SPACE FACE! SPACE FACE!

Ugg boots posted:

I can't loving stand this when I see it.

Which part bugs you the most? For me it's the unexplained lines of code cluttering up the project when you already have a revision control system in place. The rare times I do it I put a date stamp and a one line explanation of why at least.

Wheany
Mar 17, 2006

Spinyahahahahahahahahahahahaha!

Doctor Rope
I love this

/*

[... commented out code ...]

someVariable = someObscureFunction();

[... commented out code ...]

*/

When grepping trying to find references to someVariable or someObscureFunction.

Hughlander
May 11, 2005

Received a library from a 3rd party today with a 'sample' program included called UniteTest_LIBRARYNAME.CPP...

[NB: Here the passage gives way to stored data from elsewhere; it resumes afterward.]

(** Space is never lost: after any request is removed, a request of the
    same size can be added, even to a queue that was completely full. *)
Theorem remove_then_add acc rs i r base disc metas args idf acc' it :
  represents acc rs → 0 ≤ i → rs !! Z.to_nat i = Some r →
  remove_item i acc = (acc', Ok it) →
  add_args base disc metas idf → fits_limits metas args → item_total disc metas args = r_total r →
  ∃ acc'' j, add_item_with_id base disc metas args idf acc' = (acc'', Ok j).
Proof.
  intros (xs & Hinv & ->) Hi Hr Hrm Hargs Hlim Htot. rewrite list_lookup_fmap in Hr.
  destruct (live xs !! Z.to_nat i) as [x|] eqn:Hl; [|done]. injection Hr as <-.
  destruct (remove_item_Ok Hinv i x Hi Hl)
    as (acc1 & xs1 & xs2 & -> & Hn & Hu & Hrm' & Hinv' & Hf & Hat & _).
  rewrite Hrm in Hrm'. injection Hrm' as -> _.
  apply (proj1 (add_item_room Hargs _ _ Hinv' Hlim)). unfold has_room.
  destruct (chain_lookup _ _ _ _ _ _ (qi_chain _ _ Hinv)) as (Hat0 & Hp8 & Hp16).
  pose proof (qi_cursor _ _ Hinv). rewrite Htot. change (request_of x) with (request_of (freed x)).
  rewrite (r_total_request_of acc1 (zlen acc) (walk_end 16 xs1)); [|lia|by rewrite (sf_len _ _ Hf)|done].
  change (payload_len (e_item (freed x))) with (payload_len (e_item x)).
  set (p := walk_end 16 xs1) in *.
  destruct (decide (live xs2 = [])) as [Hx2|Hx2].
  - right. rewrite <- (inv_walk_end Hinv').
    assert (trim (xs1 ++ freed x :: xs2) = trim xs1) as ->.
    { clear -Hx2. assert (trim (freed x :: xs2) = []) as Ht.
      { cbn [trim]. rewrite e_used_freed. assert (live (trim xs2) = []) by by rewrite live_trim.
        pose proof (trim_last_is_used xs2) as Hlu. destruct (trim xs2) as [|t ts]; [done|].
        exfalso. unfold last_is_used in Hlu. destruct (last (t :: ts)) as [y|] eqn:Hy.
        - apply last_Some in Hy as (l' & Hy). rewrite Hy, live_app, live_cons, Hlu in H.
          by apply app_eq_nil in H as [_ ?].
        - by apply last_None in Hy. }
      induction xs1 as [|z xs1 IH]; [done|]. cbn [app trim]. by rewrite IH. }
    pose proof (chain_wf _ _ _ _ _ (qi_chain _ _ Hinv)) as Hwf. apply Forall_app in Hwf as [Hwf _].
    pose proof (walk_end_trim_le 16 xs1 Hwf). fold p in H0. pose proof (ea_end _ _ _ _ Hat0) as He.
    unfold entry_end in He. fold p in He. rewrite (sf_len _ _ Hf). lia.
  - left. rewrite trim_snoc_live by (by rewrite live_cons, e_used_freed).
    assert (trim (freed x :: xs2) = freed x :: trim xs2) as ->.
    { cbn [trim]. rewrite e_used_freed. assert (trim xs2 ≠ []) by (intros Ht; by rewrite <- live_trim, Ht in Hx2).
      by destruct (trim xs2). }
    intros Hnone. eapply find_hole_None; [exact Hnone|reflexivity|done|]. fold p.
    rewrite item_next_eq. unfold entry_end. change (payload_len (e_item (freed x))) with (payload_len (e_item x)).
    rewrite !align_up_spec. pose proof (Z.div_mod p 8). replace (p + 96 + payload_len (e_item x) + 7)
      with (96 + payload_len (e_item x) + 7 + p / 8 * 8) by lia.
    rewrite Z.div_add by lia. lia.
Qed.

Open it up and it's barely an integration test. The entire thing is one pass through a transaction, create transaction, run transaction, cleanup transaction.

There's no edge cases. There's no error cases, hell there's only the single 'correct' case.

I've never gone so quickly from elation to depression. (Oh hey, Unit Testing! That's... :confused: not Unit Testing...)

Brecht
Nov 7, 2009

Hughlander posted:

Received a library from a 3rd party today with a 'sample' program included called UniteTest_LIBRARYNAME.CPP...

Open it up and it's barely an integration test. The entire thing is one pass through a transaction, create transaction, run transaction, cleanup transaction.

There's no edge cases. There's no error cases, hell there's only the single 'correct' case.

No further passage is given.